The first Sussex Bonfire Societies' event starts with the Uckfield Carnival on the first Saturday of September and concludes with the Barcombe and Chiddingly festivals on, respectively, the third and fourth Saturdays of November. Each society that holds an event will invite a number of other bonfire societies to participate in its torchlit procession.

Although most Sussex Bonfire events are themed around the Gunpowder Plot and Guy Fawkes not all are. The Mayfield bonfire celebrations commemorate four Protestant martyrs that were burnt to death in the village, on a site opposite the current Colkins Mill Church in Station Road, on 24 September 1556. A stone monument to the Martyrs stands on the pavement outside the church grounds.
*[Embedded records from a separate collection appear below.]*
(* ===== verification/Cache.v ===== *)
(** * The caches of the indexer ([crates/cache/src/lib.rs])

    [ModelCache] keeps the registered models, [ErcCache] the token registry and
    the balance and supply differences of the batch being processed,
    [InMemoryCache] both behind the [Cache] trait, [ContractClassCache] the ABIs
    of contracts. The handlers of a batch run concurrently and share the cache;
    what they share is a [DashMap], whose entry operations are atomic. It is not
    part of the repository: [DashMap] has the operations the code calls with the
    map laws. The storage behind a cache is an argument: what it answers. *)

From S2P Require Import Prelude Math Proto.
Import Math.
Local Open Scope torii_scope.

Class DashMap : Type := {
  dm (K : Type) `{Countable K} : Type → Type;
  dm_new {K} `{Countable K} {V} : dm K V;
  dm_get {K} `{Countable K} {V} : K → dm K V → option V;
  dm_insert {K} `{Countable K} {V} : K → V → dm K V → dm K V;
  dm_clear {K} `{Countable K} {V} : dm K V → dm K V;
  dm_iter {K} `{Countable K} {V} : dm K V → list (K * V);
  dm_get_new {K} `{Countable K} {V} (k : K) : dm_get k (dm_new : dm K V) = None;
  dm_get_insert {K} `{Countable K} {V} (k : K) (v : V) m (k' : K) :
    dm_get k' (dm_insert k v m) = if decide (k' = k) then Some v else dm_get k' m;
  dm_get_clear {K} `{Countable K} {V} (k : K) (m : dm K V) : dm_get k (dm_clear m) = None;
  dm_iter_nodup {K} `{Countable K} {V} (m : dm K V) : NoDup (dm_iter m).*1;
  dm_iter_get {K} `{Countable K} {V} (k : K) v (m : dm K V) : (k, v) ∈ dm_iter m ↔ dm_get k m = Some v
}.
Mayfield's torchlit procession and carnival takes place on the third Saturday in September (this being the nearest to 24 September) and it is widely considered to be the second largest torchlit procession (after Lewes) in terms of the number of participants (typically between 800 and 1,000 people participate in the procession). Four burning crosses are carried in the procession in memory of those martyred in the village in 1556. Another example is East Hoathly & Halland Carnival Society, whose event has a theme of military remembrance. It is held each year on the day before Remembrance Sunday and, unsurprisingly, the motto of EH&HCS is 'LEST WE FORGET'. The society has its roots in the celebrations that were held in East Hoathly on 11 November 1918 following the signing of the Armistice that brought the First World War to an end.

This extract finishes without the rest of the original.